| Assigned task |
Search through the entries for the word "with" and copy every line that has it.

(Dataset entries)
· · · ·
Lemma C4_witness :
  calculate_weekly_streak 3 = ("✨ On Fire: 3 days!"%string, 50)
  /\ calculate_weekly_streak 7 = ("🔥 Master Streak: 7 days!"%string, 150)
  /\ calculate_weekly_streak 10 = ("🔥 Master Streak: 10 days!"%string, 0)
  /\ calculate_weekly_streak 8 = ("🔥 Master Streak: 8 days!"%string, 0)
  /\ calculate_weekly_streak 2 = ("Keep it up: 2 days"%string, 0).
Proof.
  pose proof (C4_weekly_streak 3) as (B3 & _ & _ & _ & S3 & _).
  pose proof (C4_weekly_streak 7) as (_ & B7 & _ & S7 & _ & _).
  pose proof (C4_weekly_streak 10) as (_ & _ & B10 & S10 & _ & _).
  pose proof (C4_weekly_streak 8) as (_ & _ & B8 & S8 & _ & _).
  pose proof (C4_weekly_streak 2) as (_ & _ & B2 & _ & _ & S2).
  repeat split; apply injective_projections; cbn [fst snd];
    first [ apply B3 | apply B7 | apply B10 | apply B8 | apply B2
          | rewrite S3 by lia | rewrite S7 by lia | rewrite S10 by lia
          | rewrite S8 by lia | rewrite S2 by lia ];
    solve [ reflexivity | lia ].
Defined.

(** ** Badges *)

(** The loop appends, in catalog order, the entry of every definition that
    passes the test. *)
Lemma badges_loop_filter (defs : list badge_def) (streak_days : Z)
    (transport_kg energy_kwh : float) (earned : list badge) :
  badges_loop defs streak_days transport_kg energy_kwh earned
  = earned ++ map earned_entry
                (List.filter (fun b => is_earned b streak_days transport_kg energy_kwh)
                             defs).
Proof.
  revert earned. induction defs as [|b rest IH]; intros earned; simpl.
  - rewrite app_nil_r. reflexivity.
  - rewrite IH. destruct (is_earned b streak_days transport_kg energy_kwh); simpl.
    + rewrite <- app_assoc. reflexivity.
    + reflexivity.
Qed.
(** ** Facts on the conversions between integers and text *)

Section PyIntFacts.

Import PyInt.

Lemma scan_digits_all acc s :
  all_digits s = true -> scan_digits acc s = Some (value_from acc s, []).
Proof.
  revert acc. induction s as [|c s IH]; intros acc; cbn; [done|].
  intros [Hc Hs]%andb_prop. rewrite Hc. by apply IH.
Qed.

Lemma is_digit_not_int_space c : is_digit c = true -> is_int_space c = false.
Proof.
  unfold is_digit, is_int_space.
  intros [?%Nat.leb_le ?%Nat.leb_le]%andb_prop.
  repeat (apply orb_false_intro);
    try apply andb_false_iff; rewrite ?Nat.leb_gt, ?Nat.eqb_neq; lia.
Qed.

(** [int] on a non-empty run of digits gives its value. *)
Lemma int_digits s :
  s <> [] -> all_digits s = true -> int s = Ok (value s).
Proof.
  destruct s as [|c s]; [done|]. intros _ Hs.
  pose proof Hs as [Hc Hs']%andb_prop.
  unfold int. cbn [skip_int_space].
  rewrite (is_digit_not_int_space c Hc).
  assert (Ascii.eqb c "-" = false) as ->.
  { destruct (Ascii.eqb_spec c "-") as [->|]; [by cbv in Hc|done]. }
  assert (Ascii.eqb c "+" = false) as ->.
  { destruct (Ascii.eqb_spec c "+") as [->|]; [by cbv in Hc|done]. }
  unfold magnitude. rewrite Hc, (scan_digits_all _ _ Hs'). done.
Qed.

Lemma string_of_uint_digits d :
  all_digits (Text.of_string (NilEmpty.string_of_uint d)) = true.
Proof. induction d; cbn; auto. Qed.

Ltac eval_digit :=
  repeat match goal with
  | |- context [digit_value ?c] =>
      let v := eval vm_compute in (digit_value c) in
      change (digit_value c) with v
  end.

Lemma value_from_uint_acc d acc :
  value_from (Z.pos acc) (Text.of_string (NilEmpty.string_of_uint d))
  = Z.pos (Pos.of_uint_acc d acc).
Proof.
  revert acc. induction d; intros acc; cbn [NilEmpty.string_of_uint
    Text.of_string list_ascii_of_string value_from foldl Pos.of_uint_acc];
    [done|..]; unfold value_from in *;
    rewrite <- IHd; f_equal; eval_digit; lia.
Qed.

Lemma value_of_uint d :
  value (Text.of_string (NilEmpty.string_of_uint d))
  = Z.of_N (Pos.of_uint d).
Proof.
  unfold value.
  induction d; cbn [NilEmpty.string_of_uint Text.of_string
    list_ascii_of_string value_from foldl Pos.of_uint]; [done|..];
    eval_digit; [done|..]; cbn [Z.mul Z.add Z.of_N];
    apply value_from_uint_acc.
Qed.

Lemma str_nonneg n :
  0 <= n -> all_digits (PyInt.str n) = true /\ PyInt.str n <> [] /\ value (PyInt.str n) = n.
Proof.
  intros Hn. unfold PyInt.str. destruct n as [|p|p]; [by cbn| |lia].
  cbn [Z.to_int NilZero.string_of_int].
  assert (NilZero.string_of_uint (Pos.to_uint p)
          = NilEmpty.string_of_uint (Pos.to_uint p)) as ->.
  { pose proof (DecimalPos.Unsigned.to_uint_nonnil p).
    by destruct (Pos.to_uint p). }
  split_and!.
  - apply string_of_uint_digits.
  - pose proof (DecimalPos.Unsigned.to_uint_nonnil p).
    by destruct (Pos.to_uint p).
  - rewrite value_of_uint, DecimalPos.Unsigned.of_to. done.
Qed.

Lemma format_0d_nonneg w n :
  0 <= n ->
  all_digits (PyInt.format_0d w n) = true
  /\ PyInt.format_0d w n <> []
  /\ value (PyInt.format_0d w n) = n
  /\ (w <= length (PyInt.format_0d w n))%nat.
Proof.
  intros Hn. destruct (str_nonneg n Hn) as (Hd & Hne & Hv).
  unfold PyInt.format_0d. destruct (Z.ltb_spec n 0) as [|_]; [lia|].
  unfold rjust. split_and!.
  - by rewrite all_digits_app, all_digits_replicate.
  - destruct (PyInt.str n); [done|]. by destruct (replicate _ _).
  - unfold value. by rewrite value_from_zeros.
  - rewrite length_app, length_replicate. lia.
Qed.

(** Below [10 ^ w] the field is exactly [w] wide, for the widths in use. *)
Lemma format_0d_width_2 n :
  0 <= n < 100 -> length (PyInt.format_0d 2 n) = 2%nat.
Proof.
  intros Hn.
  assert (forallb (fun k =>
            (length (PyInt.format_0d 2 (Z.of_nat k)) =? 2)%nat)
            (seq 0 100) = true) as Hall by (vm_compute; reflexivity).
  rewrite forallb_forall in Hall.
  specialize (Hall (Z.to_nat n)). rewrite Z2Nat.id in Hall by lia.
  apply Nat.eqb_eq, Hall, in_seq. lia.
Qed.

Lemma format_0d_width_3 n :
  0 <= n < 1000 -> length (PyInt.format_0d 3 n) = 3%nat.
Proof.
  intros Hn.
  assert (forallb (fun k =>
            (length (PyInt.format_0d 3 (Z.of_nat k)) =? 3)%nat)
            (seq 0 1000) = true) as Hall by (vm_compute; reflexivity).
  rewrite forallb_forall in Hall.
  specialize (Hall (Z.to_nat n)). rewrite Z2Nat.id in Hall by lia.
  apply Nat.eqb_eq, Hall, in_seq. lia.
Qed.

(** A field as wide as its minimum holds a number below [10 ^ w]. *)
Lemma format_0d_width_bound w n :
  0 <= n -> length (PyInt.format_0d w n) = w -> n < 10 ^ Z.of_nat w.
Proof.
  intros Hn Hlen. destruct (format_0d_nonneg w n Hn) as (Hd & _ & Hv & _).
  pose proof (value_from_bounds 0 _ ltac:(lia) Hd) as Hb.
  unfold value in Hv. rewrite Hv, Hlen in Hb. lia.
Qed.

End PyIntFacts.

(** ** Facts on computations that may raise *)

Section ResultFacts.

Context {A B : Type} (f : A -> result B).

Lemma rmap_ok xs ys :
  rmap f xs = Ok ys <-> Forall2 (fun x y => f x = Ok y) xs ys.
Proof.
  revert ys. induction xs as [|x xs IH]; intros ys; cbn.
  - split; [intros [= <-]; constructor|by inversion 1].
  - destruct (f x) as [y|e] eqn:Hx; cbn.
    + destruct (rmap f xs) as [ys'|e] eqn:Hxs; cbn.
      * split.
        -- intros [= <-]. constructor; [done|by apply IH].
        -- inversion 1 as [|? y' ? ys'' Hy Hys]; subst.
           apply IH in Hys. congruence.
      * split; [done|].
        inversion 1 as [|? y' ? ys'' Hy Hys]; subst.
        apply IH in Hys. congruence.
    + split; [done|]. inversion 1; congruence.
Qed.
· · · ·
| Exercise solution |
  repeat match goal with
      change (digit_value c) with v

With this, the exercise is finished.